Last year when I purchased my MS361, I asked the dealer about the break in time. They told me not to run WOT when not under a load, but when cutting definately run at full throttle.

I think I did this for the first 4 tankfuls of gas. Doesn't take long for the saw to break in.

Gary


----------



## Coldfront (Oct 7, 2009)

After 1 tank of gas run through its pretty much broke in just don't abuse it. Why would anyone run a saw wot with no load??


----------



## thechief (Oct 7, 2009)

I'm not sure either why anyone would run a saw at WOT under no load. I've cut some oak with it this week and it definately seems to have a ton of power compared to my old John Deere 55v.


----------



## wood4heat (Oct 7, 2009)

Not everybody is as thorough as me but I think my method pays off over the life of the saw. I start by carrying the it everywhere I go for a week or so. This gives you a chance to get to know each other without any pressure. Once you're both comfortable it's time to take her out to the woods but don't get too excited yet. The idea now is to let her get used to being around trees. When the time is right go ahead and start her up but talk her through it. you don't want to just start grabbing and pulling at things without warning her or you'll be back to square one. Give her a chance to warm up before you put the her to the wood, if you've done everything right she will be as eager as you. At this point you can let her rip as you've built the foundation for a rewarding relationship with your saw! :greenchainsaw:


----------



## thechief (Oct 7, 2009)




----------



## Haywire Haywood (Oct 7, 2009)

W4H, I think you have the techniques for getting laid and getting firewood laid up mixed somehow.

Ian


----------



## Butch(OH) (Oct 7, 2009)

Haywire Haywood said:


> W4H, I think you have the techniques for getting laid and getting firewood laid up mixed somehow.
> 
> Ian



Haywood, you got a real LOL for that one


----------



## audible fart (Oct 7, 2009)

Ms 390's are cool, people that rag on them pay truck drivers to tickle them at interstate rest stops in the dead of night. When only jesus is watching.
I've ran about 15 tanks through my 390 so far. Maybe a slight "freeing up" of the motor after a few tanks, but it's hard to tell. My 390 is doing fine.


----------



## thechief (Oct 7, 2009)

Awesome!


----------



## blis (Oct 7, 2009)

Just run it like you stole it, no reason to baby the saw (unless you want wimpy saw with no grunt in it)

:greenchainsaw:


----------



## Ljute (Oct 7, 2009)

wood4heat said:


> ... Once you're both comfortable it's time to take her out to the woods but don't get too excited yet...
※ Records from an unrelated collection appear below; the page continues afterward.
(** [TelegramAdapter._escape_html]. *)
Definition _escape_html (text : string) : string :=
  replace_char ">" "&gt;"
    (replace_char "<" "&lt;" (replace_char "&" "&amp;" text)).

End Telegram.

(** ** config.py, services/translation/factory.py *)

Module Config.

(** [Literal["google", "deepl", "openai"]]. *)
Inductive ProviderName := google | deepl | openai.

(** The translation part of [Settings]. *)
Record Settings := {
  translation_enabled : bool;
  translation_provider : ProviderName;
  google_credentials_path : option string;
  google_project_id : option string;
  deepl_api_key : option string;
  openai_api_key : option string;
  openai_model : string;
  openai_base_url : option string
}.

Definition get_translation_api_key (self : Settings) : option string :=
  match translation_provider self with
  | google => google_credentials_path self
  | deepl => deepl_api_key self
  | openai => openai_api_key self
  end.

Definition can_translate (self : Settings) : bool :=
  if negb (translation_enabled self) then false
  else truthy (get_translation_api_key self).

(** The provider object built by the factory, by its constructor
    arguments. *)
Inductive Provider :=
| DeepLProvider (api_key : option string)
| OpenAIProvider (api_key : option string) (model : string)
                 (base_url : option string)
| GoogleProvider (credentials_path project_id : option string).

Definition provider_eqb (a b : ProviderName) : bool :=
  match a, b with
  | google, google | deepl, deepl | openai, openai => true
  | _, _ => false
  end.

(** [create_translation_provider]. *)
Definition create_translation_provider (settings : Settings)
  : option Provider :=
  if negb (can_translate settings) then None
  else if provider_eqb (translation_provider settings) deepl
          && truthy (deepl_api_key settings)
  then Some (DeepLProvider (deepl_api_key settings))
  else if provider_eqb (translation_provider settings) openai
          && truthy (openai_api_key settings)
  then Some (OpenAIProvider (openai_api_key settings)
               (openai_model settings) (openai_base_url settings))
  else if provider_eqb (translation_provider settings) google
          && truthy (google_credentials_path settings)
  then Some (GoogleProvider (google_credentials_path settings)
               (google_project_id settings))
  else None.
Lemma binary_round_aux_formula s num den e :
  0 <= num -> 0 < den ->
  binary_round_aux prec emax s (num / den) e (frac_loc num den)
  = round_formula s num den e.
Proof.
  intros Hn Hd. unfold binary_round_aux, shr_fexp, round_formula.
  rewrite frac_record_of_loc, shr_frac by assumption.
  set (n := fexp prec emax (Zdigits2 (num / den) + e) - e).
  set (den1 := if 0 <? n then den * 2 ^ n else den).
  set (e1 := if 0 <? n then e + n else e).
  assert (Hd1 : 0 < den1).
  { subst den1. destruct (Z.ltb_spec 0 n); [|assumption].
    assert (0 < 2 ^ n) by (apply Z.pow_pos_nonneg; lia). nia. }
  rewrite round_frac_record by assumption.
  set (m2 := round_half_even num den1).
  cbn [shr_record_of_loc]. rewrite exact_record.
  assert (Hm2 : 0 <= m2).
  { subst m2. unfold round_half_even.
    pose proof (Z.div_pos num den1 Hn Hd1).
    destruct (2 * (num mod den1) ?= den1); [destruct (Z.even _)| |]; lia. }
  rewrite shr_frac by lia.
  set (n2 := fexp prec emax (Zdigits2 m2 + e1) - e1).
  cbn [shr_m frac_record].
  destruct (Z.ltb_spec 0 n2).
  - rewrite Z.mul_1_l. reflexivity.
  - rewrite Z.div_1_r. reflexivity.
Qed.

(** *** Powers of two and binary digits *)

Lemma pow2_pos (k : Z) : 0 <= k -> 0 < 2 ^ k.
Proof. intros. apply Z.pow_pos_nonneg; lia. Qed.

Lemma pow2_le (a b : Z) : 0 <= a <= b -> 2 ^ a <= 2 ^ b.
Proof. intros. apply Z.pow_le_mono_r; lia. Qed.

Lemma pow2_lt (a b : Z) : 0 <= a < b -> 2 ^ a < 2 ^ b.
Proof. intros. apply Z.pow_lt_mono_r; lia. Qed.

Lemma pow2_lt_inv (a b : Z) : 0 <= b -> 2 ^ a < 2 ^ b -> a < b.
Proof. intros Hb H. apply (Z.pow_lt_mono_r_iff 2); lia. Qed.

Lemma pow2_add (a b : Z) : 0 <= a -> 0 <= b -> 2 ^ (a + b) = 2 ^ a * 2 ^ b.
Proof. intros. apply Z.pow_add_r; lia. Qed.

Lemma Zdigits2_nonneg (m : Z) : 0 <= Zdigits2 m.
Proof. destruct m; cbn; lia. Qed.

Lemma Zdigits2_bounds (m : Z) :
  0 < m -> 2 ^ (Zdigits2 m - 1) <= m < 2 ^ Zdigits2 m.
Proof. destruct m as [|p|p]; try lia. intros _. apply digits2_pos_bounds. Qed.

Lemma Zdigits2_pos (m : Z) : 0 < m -> 0 < Zdigits2 m.
Proof. destruct m; cbn; lia. Qed.

Lemma Zdigits2_le (m k : Z) : 0 <= k -> 0 <= m < 2 ^ k -> Zdigits2 m <= k.
Proof.
  intros Hk Hm. destruct (Z.eq_dec m 0) as [->|Hne]; [cbn; lia|].
  pose proof (Zdigits2_bounds m ltac:(lia)) as Hb.
  pose proof (Zdigits2_pos m ltac:(lia)).
  assert (2 ^ (Zdigits2 m - 1) < 2 ^ k) by lia.
  apply pow2_lt_inv in H0; lia.
Qed.

Lemma Zdigits2_ge (m k : Z) : 2 ^ (k - 1) <= m -> 0 < m -> k <= Zdigits2 m.
Proof.
  intros Hm Hpos.
  pose proof (Zdigits2_bounds m Hpos) as Hb.
  pose proof (Zdigits2_pos m Hpos).
  destruct (Z.le_gt_cases k 1) as [|Hk]; [lia|].
  assert (2 ^ (k - 1) < 2 ^ Zdigits2 m) by lia.
  apply pow2_lt_inv in H0; lia.
Qed.

Lemma Zdigits2_mono (m m' : Z) : 0 <= m <= m' -> Zdigits2 m <= Zdigits2 m'.
Proof.
  intros Hm. destruct (Z.eq_dec m 0) as [->|Hne].
  - apply Zdigits2_nonneg.
  - pose proof (Zdigits2_bounds m ltac:(lia)).
    apply Zdigits2_ge; lia.
Qed.

(** *** Bounds of the rounded quotient *)

Lemma round_half_even_int (k den : Z) :
  0 < den -> round_half_even (k * den) den = k.
Proof.
  intros Hd. unfold round_half_even.
  rewrite Z.div_mul, Z.mod_mul by lia. change (2 * 0) with 0.
  destruct (Z.compare_spec 0 den); [lia|reflexivity|lia].
Qed.

Lemma round_half_even_le (num den b : Z) :
  0 < den -> 0 <= num <= b * den -> round_half_even num den <= b.
Proof.
  intros Hd Hn. rewrite <- (round_half_even_int b den Hd).
  apply round_half_even_mono; lia.
Qed.

Lemma round_half_even_ge (num den a : Z) :
  0 < den -> 0 <= a * den <= num -> a <= round_half_even num den.
Proof.
  intros Hd Hn. rewrite <- (round_half_even_int a den Hd).
  apply round_half_even_mono; lia.
Qed.

(** *** The rounding of a positive quantity, in closed form *)

Lemma fexp_spec (k : Z) : fexp prec emax k = Z.max (k - 53) (-1074).
Proof. reflexivity. Qed.

Lemma target_ge_emin num den e : -1074 <= target num den e.
Proof. unfold target. rewrite fexp_spec. lia. Qed.

Lemma scaled_bounds (num den e : Z) :
  0 <= num -> 0 < den -> e <= target num den e ->
  0 <= scaled num den e <= 2 ^ prec /\
  (-1074 < target num den e -> 2 ^ (prec - 1) <= scaled num den e).
Proof.
  intros Hn Hd Hpre. unfold scaled.
  set (E := target num den e) in *.
  assert (HE : E = Z.max (Zdigits2 (num / den) + e - 53) (-1074))
    by (subst E; unfold target; now rewrite fexp_spec).
  set (m := num / den) in *. set (dg := Zdigits2 m) in *.
  pose proof (Z.div_pos num den Hn Hd) as Hm. fold m in Hm.
  pose proof (Z.div_mod num den ltac:(lia)) as Hdm.
  pose proof (Z.mod_pos_bound num den Hd) as Hr. fold m in Hdm.
  pose proof (Zdigits2_nonneg m) as Hdg. fold dg in Hdg.
  set (n := E - e). assert (Hn0 : 0 <= n) by (subst n; lia).
  pose proof (pow2_pos n Hn0) as Hpn.
  assert (Hden1 : 0 < den * 2 ^ n) by nia.
  assert (Hm1 : m + 1 <= 2 ^ dg).
  { destruct (Z.eq_dec m 0) as [E0|E0].
    - rewrite E0. pose proof (pow2_pos dg Hdg). lia.
    - pose proof (Zdigits2_bounds m ltac:(lia)). fold dg in H. lia. }
  split; [split|].
  - now apply round_half_even_nonneg.
  - apply round_half_even_le; [assumption|]. split; [assumption|].
    assert (2 ^ dg <= 2 ^ prec * 2 ^ n).
    { rewrite <- pow2_add by (unfold prec; lia).
      apply pow2_le. unfold prec. lia. }
    nia.
  - intros Hun.
    assert (Hdgn : dg = n + 53) by (subst n; lia).
    assert (Hmpos : 0 < m).
    { destruct (Z.eq_dec m 0) as [E0|E0]; [|lia].
      subst dg. rewrite E0 in Hdgn. cbn in Hdgn. lia. }
    pose proof (Zdigits2_bounds m Hmpos) as Hb. fold dg in Hb.
    apply round_half_even_ge; [assumption|].
    assert (2 ^ (dg - 1) = 2 ^ (prec - 1) * 2 ^ n).
    { rewrite <- pow2_add by (unfold prec; lia).
      f_equal. unfold prec. lia. }
    pose proof (pow2_pos (prec - 1) ltac:(unfold prec; lia)).
    nia.
Qed.

Lemma round_formula_pack (s : bool) (num den e : Z) :
  0 <= num -> 0 < den -> e <= target num den e ->
  round_formula s num den e
  = pack s (scaled num den e) (target num den e).
Proof.
  intros Hn Hd Hpre.
  destruct (scaled_bounds num den e Hn Hd Hpre) as [[Hlo Hhi] _].
  pose proof (target_ge_emin num den e) as HEmin.
  unfold round_formula, pack, scaled in *.
  fold (target num den e).
  remember (target num den e) as E eqn:HE. clear HE.
  replace (if 0 <? E - e then den * 2 ^ (E - e) else den)
    with (den * 2 ^ (E - e)).
  2:{ destruct (Z.ltb_spec 0 (E - e)); [reflexivity|].
      replace (E - e) with 0 by lia. cbn. lia. }
  replace (if 0 <? E - e then e + (E - e) else e) with E.
  2:{ destruct (Z.ltb_spec 0 (E - e)); lia. }
  remember (round_half_even num (den * 2 ^ (E - e))) as m2 eqn:Hm2. clear Hm2.
  rewrite fexp_spec.
  destruct (Z.eqb_spec m2 0) as [E0|E0].
  - rewrite E0. cbn [Zdigits2].
    destruct (Z.ltb_spec 0 (Z.max (0 + E - 53) (-1074) - E)); [lia|reflexivity].
  - destruct (Z.leb_spec (2 ^ prec) m2) as [Hc|Hc].
    + assert (Hm2 : m2 = 2 ^ prec) by lia.
      rewrite Hm2. change (Zdigits2 (2 ^ prec)) with 54.
      replace (Z.max (54 + E - 53) (-1074) - E) with 1 by lia.
      cbn [Z.ltb Z.compare]. change (2 ^ prec / 2 ^ 1) with (2 ^ (prec - 1)).
      reflexivity.
    + assert (Hdg : Zdigits2 m2 <= 53)
        by (apply Zdigits2_le; [lia|split; [lia|exact Hc]]).
      destruct (Z.ltb_spec 0 (Z.max (Zdigits2 m2 + E - 53) (-1074) - E));
        [lia|].
      destruct m2 as [|p|p]; try lia. reflexivity.
Qed.

(** *** Order of packed results *)

Lemma pow2_prec : 2 ^ prec = 9007199254740992.
Proof. reflexivity. Qed.

Lemma pow2_prec1 : 2 ^ (prec - 1) = 4503599627370496.
Proof. reflexivity. Qed.

Lemma pack_mono_m (a b E : Z) :
  0 <= a <= b -> b <= 2 ^ prec ->
  SFleb (pack false a E) (pack false b E) = true.
Proof.
  intros Hab Hb. rewrite pow2_prec in Hb. rewrite SFleb_key. unfold pack.
  rewrite pow2_prec, pow2_prec1. unfold emax, prec.
  destruct (Z.eqb_spec a 0), (Z.eqb_spec b 0),
    (Z.leb_spec 9007199254740992 a), (Z.leb_spec 9007199254740992 b),
    (Z.leb_spec (E + 1) (1024 - 53)), (Z.leb_spec E (1024 - 53));
    try lia; cbn [key key_leb]; try reflexivity.
  all: repeat match goal with
       | |- context [Z.pos (Z.to_pos ?x)] => rewrite (Z2Pos.id x) by lia
       end.
  all: apply negb_true_iff, not_true_iff_false; rewrite lex_ltb_spec; lia.
Qed.

Lemma pack_mono_E (a b E E' : Z) :
  E < E' -> 0 <= a <= 2 ^ prec -> 2 ^ (prec - 1) <= b <= 2 ^ prec ->
  SFleb (pack false a E) (pack false b E') = true.
Proof.
  intros HE Ha Hb. rewrite pow2_prec in *. rewrite pow2_prec1 in *.
  rewrite SFleb_key. unfold pack.
  rewrite pow2_prec, pow2_prec1. unfold emax, prec.
  destruct (Z.eqb_spec a 0), (Z.eqb_spec b 0),
    (Z.leb_spec 9007199254740992 a), (Z.leb_spec 9007199254740992 b),
    (Z.leb_spec (E + 1) (1024 - 53)), (Z.leb_spec E (1024 - 53)),
    (Z.leb_spec (E' + 1) (1024 - 53)), (Z.leb_spec E' (1024 - 53));
    try lia; cbn [key key_leb]; try reflexivity.
  all: repeat match goal with
       | |- context [Z.pos (Z.to_pos ?x)] => rewrite (Z2Pos.id x) by lia
       end.
  all: apply negb_true_iff, not_true_iff_false; rewrite lex_ltb_spec; lia.
Qed.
Great! Rep when i recharge!


----------



## 7sleeper (Oct 7, 2009)

Haywire Haywood said:


> W4H, I think you have the techniques for getting laid and getting firewood laid up mixed somehow.
> 
> Ian



I usually start it and let it idle while putting on my ppe so that it is already warm when going to the wood! You can never be to safe!

7


----------



## wood4heat (Oct 7, 2009)

Haywire Haywood said:


> W4H, I think you have the techniques for getting laid and getting firewood laid up mixed somehow.
> 
> Ian



Yeah well I guess some habits are hard to break! umpkin2:


----------



## Austin1 (Oct 7, 2009)

thechief said:


> Hi guys, I know its likely a piece of crap saw in alot of your eyes but I just purchased a brand new MS 390 last week. I opted for this one over the MS361 just because of the $250 price difference and the 390 will do more than anything I have to do as I only cut for my dad and myself. Question, during the break in period how should I run it and for how long? I'll be using Sunoco Ultra 94 gas with the Stihl 2 stroke oil. It says in the manual not to run it WOT without load in which I wouldn't anyways but can I run it WOT when processing wood? What are your guys thoughts on the saw? I got it with a 20" bar and 2 loops for $590 CDN which is around $500 USD. Opinions, thoughts are greatly appreciated. Thanks again.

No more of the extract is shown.